Output exactly the first line of the listing and each line after it, through the line that contains "optimizer_name := default"; add nothing else.

--------------------------------

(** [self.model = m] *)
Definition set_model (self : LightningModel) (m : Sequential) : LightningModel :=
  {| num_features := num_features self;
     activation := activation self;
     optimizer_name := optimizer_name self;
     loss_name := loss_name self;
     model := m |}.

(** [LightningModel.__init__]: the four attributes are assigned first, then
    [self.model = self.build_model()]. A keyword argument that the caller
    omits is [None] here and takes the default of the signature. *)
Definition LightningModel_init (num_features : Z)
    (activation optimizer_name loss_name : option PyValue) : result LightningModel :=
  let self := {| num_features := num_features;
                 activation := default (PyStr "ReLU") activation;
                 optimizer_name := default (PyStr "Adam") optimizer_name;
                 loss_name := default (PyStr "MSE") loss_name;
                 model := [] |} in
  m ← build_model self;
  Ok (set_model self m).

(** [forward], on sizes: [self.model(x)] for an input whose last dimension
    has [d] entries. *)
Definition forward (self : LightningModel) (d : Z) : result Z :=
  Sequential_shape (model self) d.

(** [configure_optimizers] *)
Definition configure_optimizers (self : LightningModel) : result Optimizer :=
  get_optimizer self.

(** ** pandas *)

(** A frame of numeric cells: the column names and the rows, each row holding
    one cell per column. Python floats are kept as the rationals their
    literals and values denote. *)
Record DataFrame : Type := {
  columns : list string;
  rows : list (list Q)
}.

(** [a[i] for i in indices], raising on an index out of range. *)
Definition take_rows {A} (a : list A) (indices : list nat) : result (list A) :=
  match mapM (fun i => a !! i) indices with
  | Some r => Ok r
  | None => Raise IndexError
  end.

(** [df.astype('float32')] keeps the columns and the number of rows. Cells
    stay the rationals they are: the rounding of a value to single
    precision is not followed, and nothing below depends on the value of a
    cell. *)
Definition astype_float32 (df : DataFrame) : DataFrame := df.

--------------------------------

_Worked solution_
(** [self.model = m] *)
Definition set_model (self : LightningModel) (m : Sequential) : LightningModel :=
  {| num_features := num_features self;
     activation := activation self;
     optimizer_name := optimizer_name self;
     loss_name := loss_name self;
     model := m |}.

(** [LightningModel.__init__]: the four attributes are assigned first, then
    [self.model = self.build_model()]. A keyword argument that the caller
    omits is [None] here and takes the default of the signature. *)
Definition LightningModel_init (num_features : Z)
    (activation optimizer_name loss_name : option PyValue) : result LightningModel :=
  let self := {| num_features := num_features;
                 activation := default (PyStr "ReLU") activation;
                 optimizer_name := default (PyStr "Adam") optimizer_name;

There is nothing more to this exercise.